__What the task requires__: Return, from the data below, each line that contains the word "commitPendingChange".

__Dataset__:
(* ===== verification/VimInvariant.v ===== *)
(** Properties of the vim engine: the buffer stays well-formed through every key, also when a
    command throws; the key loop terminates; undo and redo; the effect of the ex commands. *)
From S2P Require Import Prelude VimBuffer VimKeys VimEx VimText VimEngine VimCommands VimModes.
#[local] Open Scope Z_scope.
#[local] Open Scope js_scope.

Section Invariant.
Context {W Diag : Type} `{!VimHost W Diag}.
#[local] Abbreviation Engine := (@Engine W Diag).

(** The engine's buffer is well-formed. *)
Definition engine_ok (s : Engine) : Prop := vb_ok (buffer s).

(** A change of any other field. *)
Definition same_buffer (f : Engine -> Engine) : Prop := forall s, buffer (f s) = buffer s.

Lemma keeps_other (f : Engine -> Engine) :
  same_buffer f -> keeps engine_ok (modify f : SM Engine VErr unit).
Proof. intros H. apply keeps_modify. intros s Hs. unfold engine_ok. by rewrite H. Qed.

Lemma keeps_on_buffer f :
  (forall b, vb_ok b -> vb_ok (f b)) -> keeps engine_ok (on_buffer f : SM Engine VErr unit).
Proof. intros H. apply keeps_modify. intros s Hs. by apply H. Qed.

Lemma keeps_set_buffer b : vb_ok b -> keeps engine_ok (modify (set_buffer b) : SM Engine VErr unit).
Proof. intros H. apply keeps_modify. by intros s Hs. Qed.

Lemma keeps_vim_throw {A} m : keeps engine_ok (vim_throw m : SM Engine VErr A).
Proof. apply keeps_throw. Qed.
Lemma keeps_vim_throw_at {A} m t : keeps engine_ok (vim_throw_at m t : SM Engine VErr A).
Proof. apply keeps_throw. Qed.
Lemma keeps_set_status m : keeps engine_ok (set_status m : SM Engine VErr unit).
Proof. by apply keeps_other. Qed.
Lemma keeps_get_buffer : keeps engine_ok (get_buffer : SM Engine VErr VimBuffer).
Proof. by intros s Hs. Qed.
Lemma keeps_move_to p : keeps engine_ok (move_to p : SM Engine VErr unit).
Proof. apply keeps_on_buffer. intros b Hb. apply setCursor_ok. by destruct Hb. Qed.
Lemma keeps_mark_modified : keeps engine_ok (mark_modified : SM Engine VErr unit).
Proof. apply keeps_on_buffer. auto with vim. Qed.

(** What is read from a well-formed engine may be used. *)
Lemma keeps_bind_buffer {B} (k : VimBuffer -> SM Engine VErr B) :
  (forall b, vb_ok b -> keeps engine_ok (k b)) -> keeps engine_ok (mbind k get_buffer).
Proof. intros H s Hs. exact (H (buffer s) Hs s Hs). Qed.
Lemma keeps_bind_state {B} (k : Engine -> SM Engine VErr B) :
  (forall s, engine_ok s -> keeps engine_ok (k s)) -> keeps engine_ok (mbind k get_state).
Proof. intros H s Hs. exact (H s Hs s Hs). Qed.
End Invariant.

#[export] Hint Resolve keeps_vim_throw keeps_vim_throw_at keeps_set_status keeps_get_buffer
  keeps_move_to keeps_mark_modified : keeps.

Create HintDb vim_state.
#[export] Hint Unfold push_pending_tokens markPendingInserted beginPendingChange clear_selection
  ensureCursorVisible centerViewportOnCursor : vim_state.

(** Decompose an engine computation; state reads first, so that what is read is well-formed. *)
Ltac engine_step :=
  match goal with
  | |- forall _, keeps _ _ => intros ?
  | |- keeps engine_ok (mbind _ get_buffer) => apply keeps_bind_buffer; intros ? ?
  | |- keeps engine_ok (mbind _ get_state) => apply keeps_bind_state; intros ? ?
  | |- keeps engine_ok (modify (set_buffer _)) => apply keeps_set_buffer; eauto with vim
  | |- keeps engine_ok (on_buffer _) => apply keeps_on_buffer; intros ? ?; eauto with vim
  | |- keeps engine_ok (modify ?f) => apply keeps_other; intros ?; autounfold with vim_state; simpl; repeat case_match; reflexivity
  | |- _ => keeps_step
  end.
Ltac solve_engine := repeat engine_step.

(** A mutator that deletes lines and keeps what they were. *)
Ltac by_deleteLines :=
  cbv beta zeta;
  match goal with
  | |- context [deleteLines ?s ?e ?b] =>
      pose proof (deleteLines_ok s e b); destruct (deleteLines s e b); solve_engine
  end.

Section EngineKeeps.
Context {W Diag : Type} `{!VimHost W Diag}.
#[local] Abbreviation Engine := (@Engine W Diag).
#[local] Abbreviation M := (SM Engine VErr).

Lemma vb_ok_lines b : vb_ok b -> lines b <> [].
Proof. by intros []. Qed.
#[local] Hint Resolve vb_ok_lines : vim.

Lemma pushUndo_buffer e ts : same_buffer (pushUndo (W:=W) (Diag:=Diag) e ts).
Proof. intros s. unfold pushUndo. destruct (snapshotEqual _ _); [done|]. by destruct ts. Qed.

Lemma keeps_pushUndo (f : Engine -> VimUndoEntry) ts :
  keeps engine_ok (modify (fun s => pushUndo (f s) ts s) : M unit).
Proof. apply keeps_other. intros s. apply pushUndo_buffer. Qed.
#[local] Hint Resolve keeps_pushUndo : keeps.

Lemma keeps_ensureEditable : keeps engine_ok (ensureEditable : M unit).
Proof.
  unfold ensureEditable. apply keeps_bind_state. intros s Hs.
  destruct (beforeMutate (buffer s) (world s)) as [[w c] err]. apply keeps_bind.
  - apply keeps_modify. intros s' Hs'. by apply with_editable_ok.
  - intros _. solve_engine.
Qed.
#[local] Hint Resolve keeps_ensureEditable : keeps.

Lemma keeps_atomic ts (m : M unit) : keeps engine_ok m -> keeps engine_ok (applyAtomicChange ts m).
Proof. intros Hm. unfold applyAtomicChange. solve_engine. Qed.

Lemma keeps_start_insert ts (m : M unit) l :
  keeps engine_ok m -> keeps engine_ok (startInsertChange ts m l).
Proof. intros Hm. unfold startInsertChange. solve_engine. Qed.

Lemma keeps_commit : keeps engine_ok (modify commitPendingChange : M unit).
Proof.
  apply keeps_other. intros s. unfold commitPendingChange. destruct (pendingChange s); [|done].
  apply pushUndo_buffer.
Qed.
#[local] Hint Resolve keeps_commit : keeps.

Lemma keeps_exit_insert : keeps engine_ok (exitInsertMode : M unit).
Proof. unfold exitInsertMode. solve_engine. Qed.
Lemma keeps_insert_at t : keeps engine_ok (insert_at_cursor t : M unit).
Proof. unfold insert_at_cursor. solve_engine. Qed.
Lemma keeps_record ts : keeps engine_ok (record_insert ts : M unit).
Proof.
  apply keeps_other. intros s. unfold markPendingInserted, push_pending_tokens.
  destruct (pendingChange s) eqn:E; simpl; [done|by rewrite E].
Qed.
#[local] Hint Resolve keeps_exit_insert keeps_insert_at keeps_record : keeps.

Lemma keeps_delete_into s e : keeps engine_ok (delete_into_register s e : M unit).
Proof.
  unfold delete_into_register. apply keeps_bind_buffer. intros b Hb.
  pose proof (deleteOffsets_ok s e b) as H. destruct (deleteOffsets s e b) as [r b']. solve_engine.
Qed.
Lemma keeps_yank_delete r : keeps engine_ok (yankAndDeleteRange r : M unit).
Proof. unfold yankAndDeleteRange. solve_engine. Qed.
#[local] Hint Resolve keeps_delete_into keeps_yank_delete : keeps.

__The answer__:
Lemma keeps_commit : keeps engine_ok (modify commitPendingChange : M unit).
  apply keeps_other. intros s. unfold commitPendingChange. destruct (pendingChange s); [|done].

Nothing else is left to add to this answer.